<<<<

(** * EcoFinds marketplace: the client-side data and auth layer

    A shallow embedding of [src/lib/data.ts] (storage adapter, identifier
    generator, [authService], [productService], [cartService],
    [purchaseService]) and of the [AuthManager] of [src/lib/auth.ts], with
    the properties the specification states about them.

    Conventions of the embedding.
    - A JavaScript [number] is an IEEE-754 binary64 value: Rocq's primitive
      [float], with its own [+] and [*]. A field a record declares as
      [number] holds, once the record was read back from storage, a number
      or [null] ([JSnumber]); arithmetic takes [null] for 0, as JavaScript
      does.
    - A string is kept as the bytes of its UTF-8 encoding; the bytes below
      128 are the ASCII characters. [toLowerCase] folds the letters A-Z of
      an ASCII text; on any other text it is the Unicode case mapping of the
      platform, which the world carries.
    - A timestamp is the string [new Date().toISOString()] writes; the model
      keeps the instant it denotes, in milliseconds since the epoch, which is
      what [new Date(s).getTime()] reads back from it.
    - [localStorage] holds one JSON document per key; the model keeps, for
      each key, a value that document is the JSON text of ([None]: the key is
      absent or does not parse). [JSON.stringify] followed by [JSON.parse]
      carries strings, booleans and finite numbers unchanged, except that -0
      comes back as 0; NaN and the infinities come back as [null]
      ([as_JSON]). Writes keep what [JSON.stringify] writes, reads give what
      [JSON.parse] reads, and [setItem] is taken to succeed.
    - [generateId()] and [new Date()] read the environment: the world carries
      the sequence of values they will return and how many were drawn.
    - The [async] functions never suspend; a rejected promise is a thrown
      [Error], and the state reached when it is thrown is kept. *)

From Stdlib Require Import ZArith String Ascii List PrimFloat FloatClass.
From stdpp Require Import base option list strings sorting.

Local Open Scope string_scope.
Local Open Scope list_scope.

(** ** Types ([src/types/index.ts]) *)

Definition timestamp := Z.

(** What a [number] field holds at run time: a number, or [null] in a
    record read back from JSON. *)
Inductive JSnumber :=
  | num (x : float)
  | null.

(** [ToNumber]: what [+], [*] and [<=] make of the value. *)
Definition ToNumber (v : JSnumber) : float :=
  match v with
  | num x => x
  | null => 0%float
  end.

(** [JSON.parse(JSON.stringify(v))] on a number or [null]: NaN and the
    infinities are written as [null], -0 as [0], and every other number with
    digits that read back as the same number. *)
Definition JSON_number (v : JSnumber) : JSnumber :=
  match v with
  | num x =>
      match classify x with
      | NaN | PInf | NInf => null
      | NZero => num 0%float
      | _ => num x
      end
  | null => null
  end.

Inductive ProductCategory :=
  | electronics | fashion | home_garden | sports_outdoors | books_media
  | toys_games | automotive | health_beauty | other.

(** The string each category is at run time. *)
Definition category_name (c : ProductCategory) : string :=
  match c with
  | electronics => "electronics"
  | fashion => "fashion"
  | home_garden => "home-garden"
  | sports_outdoors => "sports-outdoors"
  | books_media => "books-media"
  | toys_games => "toys-games"
  | automotive => "automotive"
  | health_beauty => "health-beauty"
  | other => "other"
  end.

Inductive PurchaseStatus :=
  | pending | confirmed | shipped | delivered | completed | cancelled.

Module User.
Record t := mk {
  id : string;
  email : string;
  username : string;
  password : string;
  bio : option string;
  avatarUrl : option string;
  createdAt : timestamp;
  updatedAt : timestamp
}.

(** [Partial<User>]: [None] is a property the object does not have. *)
Record partial := mkPartial {
  id' : option string;
  email' : option string;
  username' : option string;
  password' : option string;
  bio' : option (option string);
  avatarUrl' : option (option string);
  createdAt' : option timestamp;
  updatedAt' : option timestamp
}.

(** [{ ...user, ...updates }] *)
Definition spread (user : t) (updates : partial) : t :=
  {| id := default (id user) (id' updates);
     email := default (email user) (email' updates);
     username := default (username user) (username' updates);
     password := default (password user) (password' updates);
     bio := default (bio user) (bio' updates);
     avatarUrl := default (avatarUrl user) (avatarUrl' updates);
     createdAt := default (createdAt user) (createdAt' updates);
     updatedAt := default (updatedAt user) (updatedAt' updates) |}.

Definition with_updatedAt (user : t) (now : timestamp) : t :=
  {| id := id user; email := email user; username := username user;
     password := password user; bio := bio user; avatarUrl := avatarUrl user;
     createdAt := createdAt user; updatedAt := now |}.

End User.

Module AuthUser.
Record t := mk {
  id : string;
  email : string;
  username : string;
  bio : option string;
  avatarUrl : option string
}.

(** [Partial<AuthUser>] *)
Record partial := mkPartial {
  id' : option string;
  email' : option string;
  username' : option string;
  bio' : option (option string);
  avatarUrl' : option (option string)
}.

End AuthUser.

Module Product.
Record t := mk {
  id : string;
  sellerId : string;
  title : string;
  description : string;
  price : JSnumber;
  category : ProductCategory;
  imageUrl : string;
  isAvailable : bool;
  createdAt : timestamp;
  updatedAt : timestamp
}.

(** [JSON.parse(JSON.stringify(product))] *)
Definition as_JSON (product : t) : t :=
  {| id := id product; sellerId := sellerId product; title := title product;
     description := description product; price := JSON_number (price product);
     category := category product; imageUrl := imageUrl product;
     isAvailable := isAvailable product; createdAt := createdAt product;
     updatedAt := updatedAt product |}.

(** [Omit<Product, 'id' | 'createdAt' | 'updatedAt'>] *)
Record data := mkData {
  sellerId_ : string;
  title_ : string;
  description_ : string;
  price_ : float;
  category_ : ProductCategory;
  imageUrl_ : string;
  isAvailable_ : bool
}.

(** [Partial<Product>]: [None] is a property the object does not have. *)
Record partial := mkPartial {
  id' : option string;
  sellerId' : option string;
  title' : option string;
  description' : option string;
  price' : option float;
  category' : option ProductCategory;
  imageUrl' : option string;
  isAvailable' : option bool;
  createdAt' : option timestamp;
  updatedAt' : option timestamp
}.

(** [{ ...product, ...updates }] *)
Definition spread (product : t) (updates : partial) : t :=
  {| id := default (id product) (id' updates);
     sellerId := default (sellerId product) (sellerId' updates);
     title := default (title product) (title' updates);
     description := default (description product) (description' updates);
     price := from_option num (price product) (price' updates);
     category := default (category product) (category' updates);
     imageUrl := default (imageUrl product) (imageUrl' updates);
     isAvailable := default (isAvailable product) (isAvailable' updates);
     createdAt := default (createdAt product) (createdAt' updates);
     updatedAt := default (updatedAt product) (updatedAt' updates) |}.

>>>>

Every line above that carries the string "match" should be copied.

TASK SOLUTION:
  match v with
  match v with
      match classify x with
  match c with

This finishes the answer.